Integer Linear Program applied at Production Planning. The notebook is based on a real-life situation encountered at a high tech manufacturing firm in the Netherlands. The repo consists of the main notebook, additional notebooks to generate inputs, and input files that might result from the additional notebooks or are directly specified. The objective of the notebook is to maximise production for a certain supply and set of constraints. Constraints include capacity constaints, inventory balance equations, and maximum number of products allowed to be manufactured of one type in a specified time window. For more info about the constraints check out my medium article (see below).

The main notebook that contains the optimisation.

• Production Planning Optimisation at a High Tech Manufacturing Firm.ipynb

Notebooks used to randomly generate supply, onhand inventory and the material requirements.

• Supply Input Materials.ipynb
• Inventory Onhand.ipynb
• Material Requirements.ipynb

Input .csv files. The first three are generated with the notebooks above.

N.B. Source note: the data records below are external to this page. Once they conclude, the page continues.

(* ===== verification/Thread.v ===== *)
(** * Thread: threads and tasks, sys/kern/thread.c and sys/kern/task.c *)
From stdpp Require Import base numbers strings gmap list.
From S2P Require Import Prelude Core Timer Sched Kernel Mutex Object Context TimerSys.

Open Scope Z_scope.

(** The address-space and device operations the task code calls (sys/mem/vm.c,
    sys/kern/device.c). *)
Class VMOps `{KMem} := {
  vm_create : K Z;                (* NULL on failure *)
  vm_reference : Z -> K unit;
  vm_fork : Z -> K Z;
  vm_terminate : Z -> K unit;
  device_terminate : Z -> K unit;
}.

Section Thread.
Context {KM : KMem}.

Definition KSTACK_SIZE := 768.
Definition SIZEOF_THREAD := 212.
Definition MAXTHNAME : nat := 12.

(** ** Allocation *)

Definition zero_uregs : uregs := mk_uregs 0 0 0 0 0 0 0 0 0 0 0 0 0 0 0 0.
Definition filled_uregs : uregs :=
  let w := 0xaaaaaaaa in mk_uregs w w w w w w w w w w w w w w w w.
Definition zero_thread (stack : Z) : thread :=
  mk_thread THREAD_MAGIC [] 0 0 0 0 (0, 0) 0 0 0 0 0 [] 0 stack zero_uregs NULL.
Definition zero_sthread : sthread := mk_sthread 0 0 0 0 0 0 false 0 None 0.
Definition zero_timer : timer := mk_timer false 0 0 None.

(** The scheduler learns of the new thread in [sched_start]; until then the
    zeroed scheduling fields are not looked at. *)
Definition thread_alloc : K (option tid) :=
  o ← kalloc SIZEOF_THREAD;
  match o with
  | None => mret None
  | Some t =>
      o ← kalloc KSTACK_SIZE;
      match o with
      | None => kfree t;; mret None
      | Some stack =>
          if stack =? t then fault else
          modify (fun s => s <| thr ::= <[t := zero_thread stack]> |>);; mret (Some t)
      end
  end.

Definition sched_start_new (t : tid) (s : sched) : option sched :=
  if bool_decide (is_Some (sth s !! t)) || tm_linked (TmTimeout t) (tms s) then None else
  sched_start t (s <| sth ::= <[t := zero_sthread]> |>
                   <| tms := tms s <| tmrs ::= <[TmTimeout t := zero_timer]> |> |>).

(** The scheduler forgets a thread; releasing the running thread, or one that
    is still linked, is a fault. *)
Definition sched_forget (t : tid) (s : sched) : option sched :=
  if (t =? cur s) || negb (link_free t s) || tm_linked (TmTimeout t) (tms s) then None else
  Some (s <| sth ::= delete t |> <| tms := tms s <| tmrs ::= delete (TmTimeout t) |> |>).

Definition thread_free (t : tid) : K unit :=
  th ← rd thr t;
  upd_thr t (fun th => th <| th_magic := 0 |>);;
  kfree (th_kstack th);;
  kfree t;;
  modify (fun s => s <| thr ::= delete t |>);;
  lift_s (sched_forget t).

(** ** Creation and termination *)

(** [user] tells whether the result goes to user memory (the caller is not the
    kernel task). *)
Definition thread_create (task thp : Z) : K Z :=
  sched_lock;;
  v ← task_valid task;
  err ← (if negb v then mret ESRCH else
         acc ← task_access task;
         if negb acc then mret EPERM else
         o ← thread_alloc;
         match o with
         | None => mret ENOMEM
         | Some t =>
             kern ← is_kern_task;
             ok ← (if (kern : bool) then mret true else copyout_word thp t);
             if negb ok then thread_free t;; mret EFAULT else
             tk ← rd tasks task;
             c ← cur_thread; cth ← rd thr c;
             (* the kernel stack of the caller, with its user registers, is copied *)
             upd_thr t (fun th => th <| th_task := task |> <| th_suscnt := tk_suscnt tk + 1 |>
                                     <| th_regs := th_regs cth |>);;
             context_set t CTX_KSTACK;;
             upd_task task (fun k => k <| tk_threads ::= fun l => l ++ [t] |>);;
             lift_s (sched_start_new t);;
             mret 0
         end);
  sched_unlock;;
  mret err.

Definition task_unlink_thread (t : tid) : K unit :=
  modify (fun s => s <| tasks ::= fmap (fun k => k <| tk_threads ::= filter (fun x => x <> t) |>) |>).

Definition do_terminate (t : tid) : K unit :=
  msg_cleanup t;;
  timer_cleanup t;;
  mutex_cleanup t;;
  task_unlink_thread t;;
  lift_s (sched_stop t);;
  upd_thr t (fun th => th <| th_excbits := 0 |> <| th_magic := 0 |>);;
  z ← gets zombie;
  (if negb (z =? NULL) then thread_free z;; modify (fun s => s <| zombie := NULL |>) else mret tt);;
  c ← cur_thread;
  if t =? c then modify (fun s => s <| zombie := t |>) else thread_free t.

Definition thread_terminate (t : tid) : K Z :=
  sched_lock;;
  v ← thread_valid t;
  if negb v then sched_unlock;; mret ESRCH else
  th ← rd thr t; acc ← task_access (th_task th);
  if negb acc then sched_unlock;; mret EPERM else
  do_terminate t;; sched_unlock;; mret 0.

Definition thread_load (t : tid) (entry stack : Z) : K Z :=
  if negb (entry =? NULL) && negb (user_area entry) then mret EINVAL else
  if negb (stack =? NULL) && negb (user_area stack) then mret EINVAL else
  sched_lock;;
  v ← thread_valid t;
  if negb v then sched_unlock;; mret ESRCH else
  th ← rd thr t; acc ← task_access (th_task th);
  if negb acc then sched_unlock;; mret EPERM else
  (if negb (entry =? NULL) then context_set t (CTX_UENTRY entry) else mret tt);;
  (if negb (stack =? NULL) then context_set t (CTX_USTACK stack) else mret tt);;
  sched_unlock;; mret 0.

(** A name is a kernel string for the kernel task and a user address otherwise. *)
Inductive name_arg := KName (l : list Z) | UName (a : Z).

(** strlcpy(dst, src, count): at most count - 1 characters. *)
Definition strlcpy (src : list Z) (count : nat) : list Z := take (count - 1) src.

(** The characters of an array up to a terminator, if it has one. *)
Fixpoint chars (l : list Z) : list Z :=
  match l with [] => [] | b :: l => if b =? 0 then [] else b :: chars l end.

(** umem_copyin(name, dst, len): the characters now in dst, or none on a fault. *)
Definition copyin_name (a : Z) (len : nat) : K (option (list Z)) :=
  o ← umem_copyin a len; mret (chars <$> o).

Definition thread_name (t : tid) (name : name_arg) : K Z :=
  sched_lock;;
  v ← thread_valid t;
  err ← (if negb v then mret ESRCH else
         kern ← is_kern_task; th ← rd thr t; acc ← task_access (th_task th);
         if negb kern && negb acc then mret EPERM else
         match (kern : bool), name with
         | true, KName l => upd_thr t (fun th => th <| th_name := strlcpy l MAXTHNAME |>);; mret 0
         | false, UName a =>
             o ← umem_strnlen a MAXTHNAME;
             match o with
             | None => mret EFAULT
             | Some len =>
                 if Z.of_nat MAXTHNAME <=? len then
                   b ← umem_copyin a (MAXTHNAME - 1);
                   upd_thr t (fun th => th <| th_name := chars (default [] b) |>);;
                   mret ENAMETOOLONG
                 else
                   b ← copyin_name a (Z.to_nat (len + 1));
                   match b with
                   | None => mret EFAULT
                   | Some s => upd_thr t (fun th => th <| th_name := s |>);; mret 0
                   end
             end
         | _, _ => fault
         end);
  sched_unlock;;
  mret err.

Definition thread_self : K tid := cur_thread.
Definition thread_yield : K unit := sched_yield.

(** ** Suspension *)

Definition thread_suspend (t : tid) : K Z :=
  sched_lock;;
  v ← thread_valid t;
  if negb v then sched_unlock;; mret ESRCH else
  th ← rd thr t; acc ← task_access (th_task th);
  if negb acc then sched_unlock;; mret EPERM else
  upd_thr t (fun th => th <| th_suscnt ::= Z.succ |>);;
  th ← rd thr t;
  (if th_suscnt th =? 1 then lift_s (sched_suspend t) else mret tt);;
  sched_unlock;; mret 0.

Definition thread_resume (t : tid) : K Z :=
  sched_lock;;
  v ← thread_valid t;
  err ← (if negb v then mret ESRCH else
         th ← rd thr t; acc ← task_access (th_task th);
         if negb acc then mret EPERM else
         if th_suscnt th =? 0 then mret EINVAL else
         upd_thr t (fun th => th <| th_suscnt ::= Z.pred |>);;
         th ← rd thr t; tk ← rd tasks (th_task th);
         (if (th_suscnt th =? 0) && (tk_suscnt tk =? 0) then lift_s (sched_resume t) else mret tt);;
         mret 0);
  sched_unlock;;
  mret err.

(** ** Scheduling parameters *)

Definition OP_GETPRIO := 0.
Definition OP_SETPRIO := 1.
Definition OP_GETPOLICY := 2.
Definition OP_SETPOLICY := 3.

(** case OP_SETPRIO, once the new priority has been copied in. *)
Definition schedparam_setprio (t : tid) (prio : Z) : K Z :=
  let prio := if prio <? 0 then 0 else if PRIO_IDLE <=? prio then PRIO_IDLE - 1 else prio in
  s ← s_thread t; cap ← task_capable CAP_NICE;
  if (prio <? th_prio s) && negb cap then mret EPERM else
  let prio := if negb (th_prio s =? th_baseprio s) && (th_prio s <? prio) then th_prio s else prio in
  mutex_setprio t prio;;
  lift_s (sched_setprio t prio prio);;
  mret 0.

Definition thread_schedparam (t : tid) (op param : Z) : K Z :=
  sched_lock;;
  v ← thread_valid t;
  err ← (if negb v then mret ESRCH else
         th ← rd thr t; kt ← gets kern_task;
         if th_task th =? kt then mret EPERM else
         k ← cur_task; cap ← task_capable CAP_NICE;
         if negb (th_task th =? k) && negb cap then mret EPERM else
         if op =? OP_GETPRIO then
           p ← getso (fun s => sched_getprio t (sch s));
           ok ← copyout_word param p; mret (if (ok : bool) then 0 else EFAULT)
         else if op =? OP_SETPRIO then
           o ← copyin_word param;
           match o with None => mret EFAULT | Some w => schedparam_setprio t (s32 w) end
         else if op =? OP_GETPOLICY then
           p ← getso (fun s => sched_getpolicy t (sch s));
           ok ← copyout_word param p; mret (if (ok : bool) then 0 else EFAULT)
         else if op =? OP_SETPOLICY then
           o ← copyin_word param;
           match o with
           | None => mret EFAULT
           | Some w => r ← lift_sa (sched_setpolicy t (s32 w)); mret (if r =? 0 then 0 else EINVAL)
           end
         else mret EINVAL);
  sched_unlock;;
  mret err.

(** ** Kernel threads *)

Definition kthread_create (prio : Z) : K tid :=
  o ← thread_alloc;
  match o with
  | None => mret NULL
  | Some t =>
      kt ← gets kern_task;
      (* the kernel stack, where the registers are, is filled with 0xAA bytes *)
      upd_thr t (fun th => th <| th_task := kt |> <| th_regs := filled_uregs |>);;
      context_set t CTX_KSTACK;;
      upd_task kt (fun k => k <| tk_threads ::= cons t |>);;
      lift_s (sched_start_new t);;
      _ ← lift_sa (sched_setpolicy t SCHED_FIFO);
      lift_s (sched_setprio t prio prio);;
      lift_s (sched_resume t);;
      mret t
  end.

Definition kthread_terminate (t : tid) : K unit := sched_lock;; do_terminate t;; sched_unlock.

(** The search of thread_info(): tasks in list order, the threads of each; a
    task without threads makes the do-while loop take its list head for a
    thread. *)
Fixpoint info_search (index target : Z) (l : list (list tid)) : option (option tid) :=
  match l with
  | [] => Some None
  | [] :: l => if index =? target then None else info_search (index + 1) target l
  | ths :: l =>
      if (index <=? target) && (target <? index + Z.of_nat (length ths))
      then Some (ths !! Z.to_nat (target - index))
      else info_search (index + Z.of_nat (length ths)) target l
  end.
Definition thread_info (cookie : Z) : K (Z + tid) :=
  sched_lock;;
  ts ← gets (fun s => (fun k => default [] (tk_threads <$> tasks s !! k)) <$> task_list s);
  r ← lift_o (info_search 0 cookie ts);
  sched_unlock;;
  mret (match r with Some t => inr t | None => inl ESRCH end).

(** ** Tasks *)

Definition MAXTASKNAME : nat := 12.
Definition SIZEOF_TASK := 256.
Definition VM_NEW := 0.
Definition VM_SHARE := 1.
Definition VM_COPY := 2.
Definition new_task (map handler cap parent : Z) : task := mk_task TASK_MAGIC [] [] [] map 0 cap handler parent.

Context `{!VMOps}.

Definition task_create (parent vm_option child : Z) : K Z :=
  if negb ((vm_option =? VM_NEW) || (vm_option =? VM_SHARE) || (vm_option =? VM_COPY)) then mret EINVAL else
  sched_lock;;
  v ← task_valid parent;
  err ← (if negb v then mret ESRCH else
         kern ← is_kern_task; acc ← task_access parent;
         if negb kern && negb acc then mret EPERM else
         ok ← (if (kern : bool) then mret true else copyout_word child 0);
         if negb ok then mret EFAULT else
         o ← kalloc SIZEOF_TASK;
         match o with
         | None => mret ENOMEM
         | Some k =>
             p ← rd tasks parent;
             map ← (if vm_option =? VM_NEW then vm_create
                    else if vm_option =? VM_SHARE then vm_reference (tk_map p);; mret (tk_map p)
                    else vm_fork (tk_map p));
             if map =? NULL then kfree k;; mret ENOMEM else
             timer_new (TmAlarm k) zero_timer;;
             modify (fun s => s <| tasks ::= <[k := new_task map (tk_handler p) (tk_capability p) parent]> |>
                               <| task_list ::= fun l => match l with [] => [k] | kt :: l => kt :: k :: l end |>);;
             if (kern : bool) then mret 0 else ok ← copyout_word child k; mret (if (ok : bool) then 0 else EFAULT)
         end);
  sched_unlock;;
  mret err.
Lemma safe_task_create p o c : safe false false (task_create p o c).
Proof. unfold task_create. ksafe. by apply safe_timer_new. Qed.
Lemma safe_task_terminate k : safe false false (task_terminate k).
Proof. unfold task_terminate. ksafe. Qed.
Lemma safe_task_suspend k : safe false false (task_suspend k).
Proof. unfold task_suspend. ksafe. Qed.
Lemma safe_task_name k n : safe false false (task_name k n).
Proof. unfold task_name. ksafe. Qed.
Lemma safe_task_getcap k c : safe false false (task_getcap k c).
Proof. unfold task_getcap. ksafe. Qed.
Lemma safe_task_setcap k c : safe false false (task_setcap k c).
Proof. unfold task_setcap. ksafe. Qed.
End ThreadSafe.

#[export] Hint Resolve safe_thread_create safe_thread_terminate safe_thread_load safe_thread_name safe_thread_yield
  safe_thread_suspend safe_thread_schedparam safe_kthread_terminate safe_thread_info safe_task_create
  safe_task_terminate safe_task_suspend safe_task_name safe_task_getcap safe_task_setcap : ksafe.

(** ** Resuming: code that relies on the current thread being runnable *)
Ltac krun_step :=
  lazymatch goal with
  | |- safe _ _ (_ ≫= _) => apply (safe_bind true true true); [|intros]
  | |- safe _ _ (if ?c then _ else _) => destruct c
  | |- safe _ _ (match ?x with _ => _ end) => destruct x
  | |- safe _ _ _ => solve [auto with ksafe]
  end.
Ltac krun := repeat (progress cbv zeta || krun_step).

Section ResumeSafe.
Context {KM : KMem}.

Lemma run_cur_task : safe true true cur_task.
Proof. unfold cur_task, cur_thread. krun. Qed.
Hint Resolve run_cur_task safe_sched_resume : ksafe.
Lemma run_task_capable c : safe true true (task_capable c).
Proof. unfold task_capable. krun. Qed.
Hint Resolve run_task_capable : ksafe.
Lemma run_task_access k : safe true true (task_access k).
Proof. unfold task_access. krun. Qed.
Lemma run_thread_valid t : safe true true (thread_valid t).
Proof. apply safe_gets. Qed.
Lemma run_task_valid t : safe true true (task_valid t).
Proof. apply safe_gets. Qed.
Hint Resolve run_task_access run_thread_valid run_task_valid : ksafe.
Lemma run_thread_resume t : safe true true (thread_resume t).
Proof. unfold thread_resume. krun. Qed.
Hint Resolve run_thread_resume : ksafe.
Lemma run_resume_all l : safe true true (resume_all l).
Proof. induction l as [|t l IH]; cbn [resume_all]; krun. Qed.
Hint Resolve run_resume_all : ksafe.
Lemma run_task_resume k : safe true true (task_resume k).
Proof. unfold task_resume. krun. Qed.
End ResumeSafe.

• supply_input_materials.csv
• inventory_onhand.csv
• material_requirements.csv
• final_assemblies.csv
• input_materials.csv

Problem Statement For information about the problem statement I refer to my medium article.

https://medium.com/p/116c78f09742/edit

Code Decision variables in the PULP formulation.

• $X_{t, a}$ - integer decision variable indicating the number of assemblies a produced at week t.
• $I_{t, d}$ - integer decision variable indicating the number of input materials d at time t that are in inventory.
• $D_{t, d}$ - integer decision variable indicating the number of required input materials for input d at time t.

Sets Sets that help specify the problem. For example, the number of final assemblies or the time window.

• W - weeks, time window of the problem.
• A - assemblies, the number of final assemblies that can be made.
• D - demanded input material, the different input materials that can be demanded (set is specified as D since the more logical I is reserved for inventory).

Other Parameters Imported from .csv files

• $s_{t, d}$ - supply at time t for input material d. Supply arrives during the period, so cannot be used for the production in that period.
• $m_{a, d}$ - material requirements to produce assembly a in terms of input materials d.
• $o_{d}$ - onhand inventory at time $t=0$ for input material d.

Specified in the notebook

• $r_{t}$ - revenue parameters, are based on time and decrease over time. Consequently, early production is favoured.
• $br$ - constant indicating the bottleneck rate in assemblies in a week.
• $t_{a}$ - total production allowed for assembly a. Indicates that production in the given time window cannot exceed an upper limit.

Final Notes The solution is sensitive to specific input paramaters. Under certain circumstances the notebook finds an optimal solution in reasonable time. However, in many cases it takes a far longer time to come up with an optimal solution. To counter this problem I posed a time limit of 30s and an allowed performance gap of 10%. Still it might occur that the formulation won't find a feasible solution under specific parameter settings. Another solution might be to use one of the paid services of Gurobi, which are known to perform much better than the standard option.